(* ===== verification/Block.v ===== *)
(** * RocksDB: blocks of a table file

    Models [src/src/rocksdb/table/block_builder.{h,cc}] and [table/block.{h,cc}], with the
    part of [IterKey] of [db/dbformat.h] they use: sorted entries in which a key shares a
    prefix with the one before it, and restart points at which a key is stored whole.

    An offset into the block is a [uint32_t]; a slice of the block is its offset and its
    length.  The hash index and the prefix index, which only an index block can have, are
    null. *)

From S2P Require Import Prelude Varint Coding Env DbFormat Iterator.

(** ** The builder *)

Record BlockBuilder := mkBuilder {
  block_restart_interval_ : Z; buffer_ : bytes; bb_restarts_ : list Z; counter_ : Z; finished_ : bool; last_key_ : bytes;
}.

Definition BlockBuilder_new (block_restart_interval : Z) : outcome BlockBuilder :=
  if Z.leb 1 block_restart_interval then Ok (mkBuilder block_restart_interval [] [0%Z] 0 false []) else Err AssertFailed.

Definition BlockBuilder_Reset (b : BlockBuilder) : BlockBuilder :=
  mkBuilder (block_restart_interval_ b) [] [0%Z] 0 false [].

Definition CurrentSizeEstimate (b : BlockBuilder) : Z :=
  Z.of_nat (length (buffer_ b)) + Z.of_nat (length (bb_restarts_ b)) * 4 + 4.

Definition EstimateSizeAfterKV (b : BlockBuilder) (key value : bytes) : Z :=
  let estimate := (CurrentSizeEstimate b + Z.of_nat (length key + length value))%Z in
  let estimate := (if Z.leb (block_restart_interval_ b) (counter_ b) then estimate + 4 else estimate)%Z in
  (estimate + 4 + Z.of_nat (VarintLength (Z.of_nat (length key))) + Z.of_nat (VarintLength (Z.of_nat (length value))))%Z.

Definition Finish : prog BlockBuilder bytes :=
  b ← gets id;
  let buffer := foldl PutFixed32 (buffer_ b) (bb_restarts_ b) in
  let buffer := PutFixed32 buffer (u32 (Z.of_nat (length (bb_restarts_ b)))) in
  modify (λ b, mkBuilder (block_restart_interval_ b) buffer (bb_restarts_ b) (counter_ b) true (last_key_ b));;
  mret buffer.

Definition BlockBuilder_Add (key value : bytes) : prog BlockBuilder unit :=
  b ← gets id;
  assert (negb (finished_ b));;
  assert (Z.leb (counter_ b) (block_restart_interval_ b));;
  let restart := negb (Z.ltb (counter_ b) (block_restart_interval_ b)) in
  let shared := if restart then 0 else diff_index (last_key_ b) key in
  let restarts := if restart then bb_restarts_ b ++ [u32 (Z.of_nat (length (buffer_ b)))] else bb_restarts_ b in
  let counter := if restart then 0%Z else counter_ b in
  let non_shared := length key - shared in
  let buffer := PutVarint32 (buffer_ b) (u32 (Z.of_nat shared)) in
  let buffer := PutVarint32 buffer (u32 (Z.of_nat non_shared)) in
  let buffer := PutVarint32 buffer (u32 (Z.of_nat (length value))) in
  let buffer := buffer ++ drop shared key ++ value in
  let last_key := take shared (last_key_ b) ++ drop shared key in
  assert (bool_decide (last_key = key));;
  modify (λ b, mkBuilder (block_restart_interval_ b) buffer restarts (counter + 1) (finished_ b) last_key).

(** One entry after the other. *)
Definition add_all (kvs : list (bytes * bytes)) : prog BlockBuilder unit :=
  foldl (λ p kv, p;; BlockBuilder_Add (fst kv) (snd kv)) (mret tt) kvs.

(** ** Entries *)

(** The bytes of the block from [p] to [limit]. *)
Definition region (data : bytes) (p limit : Z) : bytes := take (Z.to_nat (limit - p)) (drop (Z.to_nat p) data).

(** The lengths of the entry at [p], and where its key begins.  The two lengths are added
    as 32-bit numbers. *)
Definition DecodeEntry (data : bytes) (p limit : Z) : option (Z * Z * Z * Z) :=
  if Z.ltb (limit - p) 3 then None else
  let s := region data p limit in
  r ← match s with
      | b0 :: b1 :: b2 :: _ =>
          let shared := byte.unsigned b0 in
          let non_shared := byte.unsigned b1 in
          let value_length := byte.unsigned b2 in
          if Z.ltb (Z.lor (Z.lor shared non_shared) value_length) 128 then Some (shared, non_shared, value_length, p + 3)%Z
          else '(shared, s) ← GetVarint32Ptr s;
               '(non_shared, s) ← GetVarint32Ptr s;
               '(value_length, s) ← GetVarint32Ptr s;
               Some (shared, non_shared, value_length, limit - Z.of_nat (length s))%Z
      | _ => None
      end;
  let '(shared, non_shared, value_length, p) := r in
  if Z.ltb (u32 (limit - p)) (u32 (non_shared + value_length)) then None else Some (shared, non_shared, value_length, p).

(** A slice of the block: reading it must not leave the block. *)
Definition slice_at (data : bytes) (offset len : Z) : outcome bytes :=
  if Z.leb 0 offset && Z.leb (offset + len) (Z.of_nat (length data))
  then Ok (take (Z.to_nat len) (drop (Z.to_nat offset) data)) else Err OutOfBounds.

(** ** Iterators *)

(** [data_] is null before the iterator is initialised; [value_] is [None] while it is not a
    slice of the block. *)
Record BlockIter := mkBlockIter {
  data_ : option bytes; restarts_ : Z; num_restarts_ : Z; current_ : Z; restart_index_ : Z;
  key_ : bytes; value_ : option (Z * Z); status_ : Status;
}.

Definition BlockIter_new : BlockIter := mkBlockIter None 0 0 0 0 [] None StatusOK.

Section iterator.
Context (comparator_ : bytes → bytes → outcome Z).
Abbreviation cmd := (prog BlockIter).

Definition BlockIter_Initialize (data : bytes) (restarts num_restarts : Z) : cmd unit :=
  it ← gets id;
  assert (bool_decide (data_ it = None));;
  assert (Z.ltb 0 num_restarts);;
  modify (λ it, mkBlockIter (Some data) restarts num_restarts restarts num_restarts (key_ it) (value_ it) (status_ it)).

Definition SetStatus (s : Status) : cmd unit :=
  modify (λ it, mkBlockIter (data_ it) (restarts_ it) (num_restarts_ it) (current_ it) (restart_index_ it) (key_ it) (value_ it) s).

Definition BlockIter_Valid (it : BlockIter) : bool := Z.ltb (current_ it) (restarts_ it).

Definition block_data : cmd bytes := it ← gets id; lift (of_option NullDeref (data_ it)).

Definition BlockIter_key : cmd bytes := it ← gets id; assert (BlockIter_Valid it);; mret (key_ it).
Definition BlockIter_value : cmd bytes :=
  it ← gets id;
  assert (BlockIter_Valid it);;
  data ← block_data;
  v ← lift (of_option OutOfBounds (value_ it));
  lift (slice_at data (fst v) (snd v)).

Definition NextEntryOffset : cmd Z :=
  it ← gets id; v ← lift (of_option OutOfBounds (value_ it)); mret (u32 (fst v + snd v)).

Definition GetRestartPoint (index : Z) : cmd Z :=
  it ← gets id;
  assert (Z.ltb index (num_restarts_ it));;
  data ← block_data;
  x ← lift (slice_at data (restarts_ it + index * 4) 4);
  lift (DecodeFixed32 x).

Definition set_current (current : Z) : cmd unit :=
  modify (λ it, mkBlockIter (data_ it) (restarts_ it) (num_restarts_ it) current (restart_index_ it) (key_ it) (value_ it) (status_ it)).
Definition set_restart_index (i : Z) : cmd unit :=
  modify (λ it, mkBlockIter (data_ it) (restarts_ it) (num_restarts_ it) (current_ it) i (key_ it) (value_ it) (status_ it)).
Definition set_entry (key : bytes) (value : option (Z * Z)) : cmd unit :=
  modify (λ it, mkBlockIter (data_ it) (restarts_ it) (num_restarts_ it) (current_ it) (restart_index_ it) key value (status_ it)).

(** [current_ = restarts_; restart_index_ = num_restarts_] *)
Definition set_invalid : cmd unit :=
  it ← gets id; set_current (restarts_ it);; set_restart_index (num_restarts_ it).

Definition SeekToRestartPoint (index : Z) : cmd unit :=
  set_restart_index index;;
  offset ← GetRestartPoint index;
  set_entry [] (Some (offset, 0%Z)).

Definition CorruptionError : cmd unit :=
  set_invalid;;
  SetStatus (Corruption "bad entry in block");;
  set_entry [] None.

(** [IterKey::TrimAppend] *)
Definition TrimAppend (key : bytes) (shared : Z) (non_shared_data : bytes) : outcome bytes :=
  if Z.leb shared (Z.of_nat (length key)) then Ok (take (Z.to_nat shared) key ++ non_shared_data) else Err AssertFailed.

(** The loop that moves on to the restart point the entry falls in; the restart points are
    in the block, so there are fewer than it has bytes. *)
Fixpoint restart_loop (fuel : nat) : cmd unit :=
  match fuel with
  | O => fail OutOfFuel
  | S fuel =>
      it ← gets id;
      if Z.ltb (u32 (restart_index_ it + 1)) (num_restarts_ it) then
        point ← GetRestartPoint (u32 (restart_index_ it + 1));
        if Z.ltb point (current_ it) then set_restart_index (u32 (restart_index_ it + 1));; restart_loop fuel else mret tt
      else mret tt
  end.

Definition ParseNextKey : cmd bool :=
  current ← NextEntryOffset;
  set_current current;;
  it ← gets id;
  data ← block_data;
  if Z.leb (restarts_ it) current then set_invalid;; mret false else
  match DecodeEntry data current (restarts_ it) with
  | Some (shared, non_shared, value_length, p) =>
      if Z.ltb (Z.of_nat (length (key_ it))) shared then CorruptionError;; mret false else
      delta ← lift (slice_at data p non_shared);
      key ← lift (TrimAppend (key_ it) shared delta);
      set_entry key (Some (p + non_shared, value_length)%Z);;
      restart_loop (S (length data));;
      mret true
  | None => CorruptionError;; mret false
  end.

Definition BlockIter_Next : cmd unit := it ← gets id; assert (BlockIter_Valid it);; ParseNextKey;; mret tt.

(** Whether a restart point before the entry was found. *)
Fixpoint back_loop (fuel : nat) (original : Z) : cmd bool :=
  match fuel with
  | O => fail OutOfFuel
  | S fuel =>
      it ← gets id;
      point ← GetRestartPoint (restart_index_ it);
      if Z.leb original point then
        if Z.eqb (restart_index_ it) 0 then set_invalid;; mret false
        else set_restart_index (restart_index_ it - 1);; back_loop fuel original
      else mret true
  end.

(** [while (ParseNextKey() && NextEntryOffset() < limit)]; every turn reads an entry of
    three bytes at least. *)
Fixpoint skip_loop (fuel : nat) (limit : Z) : cmd unit :=
  match fuel with
  | O => fail OutOfFuel
  | S fuel =>
      b ← ParseNextKey;
      if b : bool then next ← NextEntryOffset; if Z.ltb next limit then skip_loop fuel limit else mret tt
      else mret tt
  end.

Definition BlockIter_Prev : cmd unit :=
  it ← gets id;
  assert (BlockIter_Valid it);;
  data ← block_data;
  let original := current_ it in
  found ← back_loop (S (length data)) original;
  if found : bool then
    it ← gets id;
    SeekToRestartPoint (restart_index_ it);;
    skip_loop (S (length data)) original
  else mret tt.

(** Every turn halves the distance, so 33 are enough for 32-bit numbers. *)
Fixpoint BinarySeek_loop (fuel : nat) (target : bytes) (left right : Z) : cmd (option Z) :=
  if negb (Z.ltb left right) then mret (Some left) else
  match fuel with
  | O => fail OutOfFuel
  | S fuel =>
      let mid := (u32 (left + right + 1) / 2)%Z in
      region_offset ← GetRestartPoint mid;
      it ← gets id;
      data ← block_data;
      match DecodeEntry data region_offset (restarts_ it) with
      | Some (shared, non_shared, _, p) =>
          if negb (Z.eqb shared 0) then CorruptionError;; mret None else
          mid_key ← lift (slice_at data p non_shared);
          r ← lift (comparator_ mid_key target);
          if Z.ltb r 0 then BinarySeek_loop fuel target mid right
          else if Z.ltb 0 r then BinarySeek_loop fuel target left (mid - 1)
          else BinarySeek_loop fuel target mid mid
      | None => CorruptionError;; mret None
      end
  end.
Definition BinarySeek (target : bytes) (left right : Z) : cmd (option Z) :=
  assert (Z.leb left right);; BinarySeek_loop 33 target left right.

Fixpoint linear_loop (fuel : nat) (target : bytes) : cmd unit :=
  match fuel with
  | O => fail OutOfFuel
  | S fuel =>
      b ← ParseNextKey;
      if b : bool then
        it ← gets id;
        r ← lift (comparator_ (key_ it) target);
        if Z.leb 0 r then mret tt else linear_loop fuel target
      else mret tt
  end.

Definition BlockIter_Seek (target : bytes) : cmd unit :=
  it ← gets id;
  match data_ it with
  | None => mret tt
  | Some data =>
      index ← BinarySeek target 0 (u32 (num_restarts_ it - 1));
      match index with
      | None => mret tt
      | Some index => SeekToRestartPoint index;; linear_loop (S (length data)) target
      end
  end.

Definition BlockIter_SeekToFirst : cmd unit :=
  it ← gets id;
  match data_ it with
  | None => mret tt
  | Some _ => SeekToRestartPoint 0;; ParseNextKey;; mret tt
  end.

Definition BlockIter_SeekToLast : cmd unit :=
  it ← gets id;
  match data_ it with
  | None => mret tt
  | Some data => SeekToRestartPoint (u32 (num_restarts_ it - 1));; skip_loop (S (length data)) (restarts_ it)
  end.

#[export] Instance BlockIter_ops : IteratorOps BlockIter := {|
  iter_Valid := BlockIter_Valid;
  iter_key it := r ← BlockIter_key it; Ok (fst r);
  iter_value it := r ← BlockIter_value it; Ok (fst r);
  iter_status := status_;
  iter_Seek := BlockIter_Seek;
  iter_SeekToFirst := BlockIter_SeekToFirst;
  iter_SeekToLast := BlockIter_SeekToLast;
  iter_Next := BlockIter_Next;
  iter_Prev := BlockIter_Prev;
|}.
End iterator.

(** ** Blocks *)

(** [size_] is that of the contents, or zero as a mark of an error. *)
Record Block := mkBlock { contents_ : bytes; size_ : Z; restart_offset_ : Z }.

Definition NumRestarts (data : bytes) (size : Z) : outcome Z :=
  if negb (Z.leb (2 * 4) size) then Err AssertFailed else
  x ← slice_at data (size - 4) 4; DecodeFixed32 x.

(** [1 + NumRestarts()] is a 32-bit number, the rest is computed with 64 bits and cut. *)
Definition Block_new (contents : bytes) : outcome Block :=
  let size := Z.of_nat (length contents) in
  if Z.ltb size 4 then Ok (mkBlock contents 0 0) else
  n ← NumRestarts contents size;
  let restart_offset := u32 (u32 size - u32 (1 + n) * 4) in
  Ok (mkBlock contents (if Z.ltb (size - 4) restart_offset then 0%Z else size) restart_offset).

(** Sets up the iterator it is given. *)
Definition NewIterator (b : Block) : prog BlockIter unit :=
  if Z.ltb (size_ b) (2 * 4) then SetStatus (Corruption "bad block contents") else
  num_restarts ← lift (NumRestarts (contents_ b) (size_ b));
  if Z.eqb num_restarts 0 then SetStatus StatusOK
  else BlockIter_Initialize (contents_ b) (restart_offset_ b) num_restarts.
════════════════════
## What is being asked
Please go through the data and copy each line containing the word "delta".

## Answer
      delta ← lift (slice_at data p non_shared);
      key ← lift (TrimAppend (key_ it) shared delta);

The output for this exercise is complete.